## WHAT THE TASK REQUIRES:
In the entries below, filter for the word "Record" and copy every matching line.

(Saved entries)
####
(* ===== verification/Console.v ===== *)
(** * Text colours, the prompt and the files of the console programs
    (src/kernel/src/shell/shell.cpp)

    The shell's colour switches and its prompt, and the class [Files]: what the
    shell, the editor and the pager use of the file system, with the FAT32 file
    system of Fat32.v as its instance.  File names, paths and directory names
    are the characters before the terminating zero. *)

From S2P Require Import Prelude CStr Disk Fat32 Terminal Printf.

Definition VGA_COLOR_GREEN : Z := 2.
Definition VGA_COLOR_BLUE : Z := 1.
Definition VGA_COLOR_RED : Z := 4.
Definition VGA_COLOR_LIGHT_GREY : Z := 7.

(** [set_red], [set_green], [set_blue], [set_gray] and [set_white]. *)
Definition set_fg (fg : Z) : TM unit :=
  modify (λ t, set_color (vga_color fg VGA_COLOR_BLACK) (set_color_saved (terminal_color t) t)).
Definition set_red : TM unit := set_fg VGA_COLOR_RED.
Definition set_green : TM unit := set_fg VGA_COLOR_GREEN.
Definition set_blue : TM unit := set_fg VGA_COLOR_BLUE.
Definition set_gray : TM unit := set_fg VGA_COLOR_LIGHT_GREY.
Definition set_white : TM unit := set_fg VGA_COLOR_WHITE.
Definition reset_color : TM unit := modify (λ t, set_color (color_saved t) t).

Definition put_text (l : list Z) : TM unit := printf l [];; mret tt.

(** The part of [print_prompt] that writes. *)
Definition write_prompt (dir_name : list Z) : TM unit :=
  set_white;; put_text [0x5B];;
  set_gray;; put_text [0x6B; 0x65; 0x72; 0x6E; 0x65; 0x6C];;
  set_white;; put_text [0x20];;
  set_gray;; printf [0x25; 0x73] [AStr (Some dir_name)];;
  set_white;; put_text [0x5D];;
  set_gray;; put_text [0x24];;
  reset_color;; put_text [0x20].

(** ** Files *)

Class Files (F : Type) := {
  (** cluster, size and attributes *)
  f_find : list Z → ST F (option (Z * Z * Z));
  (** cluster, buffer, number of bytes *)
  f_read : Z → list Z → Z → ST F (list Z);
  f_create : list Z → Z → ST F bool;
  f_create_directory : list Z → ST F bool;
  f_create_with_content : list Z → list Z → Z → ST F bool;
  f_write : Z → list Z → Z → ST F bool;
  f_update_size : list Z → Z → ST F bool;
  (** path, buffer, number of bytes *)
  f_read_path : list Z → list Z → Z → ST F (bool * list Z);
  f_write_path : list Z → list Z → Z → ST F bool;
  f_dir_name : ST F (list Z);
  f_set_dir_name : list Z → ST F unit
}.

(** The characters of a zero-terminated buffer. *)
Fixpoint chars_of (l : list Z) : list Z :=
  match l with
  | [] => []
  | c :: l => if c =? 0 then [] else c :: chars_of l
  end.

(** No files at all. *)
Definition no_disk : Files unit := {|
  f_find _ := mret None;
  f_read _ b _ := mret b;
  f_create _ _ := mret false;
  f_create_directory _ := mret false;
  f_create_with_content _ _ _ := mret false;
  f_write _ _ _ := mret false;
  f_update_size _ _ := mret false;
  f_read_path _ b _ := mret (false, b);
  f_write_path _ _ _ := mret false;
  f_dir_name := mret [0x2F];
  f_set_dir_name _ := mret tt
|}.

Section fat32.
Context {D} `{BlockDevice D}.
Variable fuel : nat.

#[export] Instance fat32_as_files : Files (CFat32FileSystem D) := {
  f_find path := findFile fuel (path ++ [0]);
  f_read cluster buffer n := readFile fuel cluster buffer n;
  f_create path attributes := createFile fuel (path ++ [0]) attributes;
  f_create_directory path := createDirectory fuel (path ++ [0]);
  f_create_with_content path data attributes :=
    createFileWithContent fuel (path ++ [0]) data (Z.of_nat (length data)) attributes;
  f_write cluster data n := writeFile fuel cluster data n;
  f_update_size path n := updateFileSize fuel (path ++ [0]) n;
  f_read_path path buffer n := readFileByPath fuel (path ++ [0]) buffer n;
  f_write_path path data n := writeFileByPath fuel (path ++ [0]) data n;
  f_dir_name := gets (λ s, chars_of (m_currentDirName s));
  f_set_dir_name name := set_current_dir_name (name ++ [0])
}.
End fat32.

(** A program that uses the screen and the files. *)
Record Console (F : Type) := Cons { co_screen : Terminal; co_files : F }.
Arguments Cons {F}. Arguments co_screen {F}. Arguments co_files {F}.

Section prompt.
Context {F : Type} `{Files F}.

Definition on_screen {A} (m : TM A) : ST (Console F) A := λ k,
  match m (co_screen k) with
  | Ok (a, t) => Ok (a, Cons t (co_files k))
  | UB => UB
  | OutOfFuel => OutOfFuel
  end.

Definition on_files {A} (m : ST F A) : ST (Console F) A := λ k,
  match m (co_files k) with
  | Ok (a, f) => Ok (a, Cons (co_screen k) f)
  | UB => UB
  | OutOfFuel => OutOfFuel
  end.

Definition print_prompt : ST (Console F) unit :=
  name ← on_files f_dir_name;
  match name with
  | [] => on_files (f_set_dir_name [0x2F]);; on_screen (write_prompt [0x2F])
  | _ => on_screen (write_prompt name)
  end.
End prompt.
####
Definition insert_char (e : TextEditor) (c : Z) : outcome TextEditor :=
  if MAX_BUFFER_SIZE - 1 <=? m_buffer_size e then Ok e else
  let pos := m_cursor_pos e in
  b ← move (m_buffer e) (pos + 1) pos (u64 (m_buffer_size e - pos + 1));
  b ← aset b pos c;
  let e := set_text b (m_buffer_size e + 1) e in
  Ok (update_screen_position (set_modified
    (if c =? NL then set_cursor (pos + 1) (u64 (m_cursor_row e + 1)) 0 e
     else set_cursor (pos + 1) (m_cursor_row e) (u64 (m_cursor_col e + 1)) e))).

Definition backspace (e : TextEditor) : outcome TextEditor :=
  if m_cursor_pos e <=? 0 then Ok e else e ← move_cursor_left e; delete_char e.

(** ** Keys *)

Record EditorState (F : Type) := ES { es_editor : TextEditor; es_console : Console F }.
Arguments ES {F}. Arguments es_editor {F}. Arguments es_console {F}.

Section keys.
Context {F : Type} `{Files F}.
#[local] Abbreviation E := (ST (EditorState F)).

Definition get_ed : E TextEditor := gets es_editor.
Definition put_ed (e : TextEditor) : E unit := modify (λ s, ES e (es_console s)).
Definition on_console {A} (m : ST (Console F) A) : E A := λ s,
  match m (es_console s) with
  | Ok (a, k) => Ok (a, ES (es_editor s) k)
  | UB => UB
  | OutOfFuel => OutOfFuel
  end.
####
## YOUR SOLUTION:
Record Console (F : Type) := Cons { co_screen : Terminal; co_files : F }.
Record EditorState (F : Type) := ES { es_editor : TextEditor; es_console : Console F }.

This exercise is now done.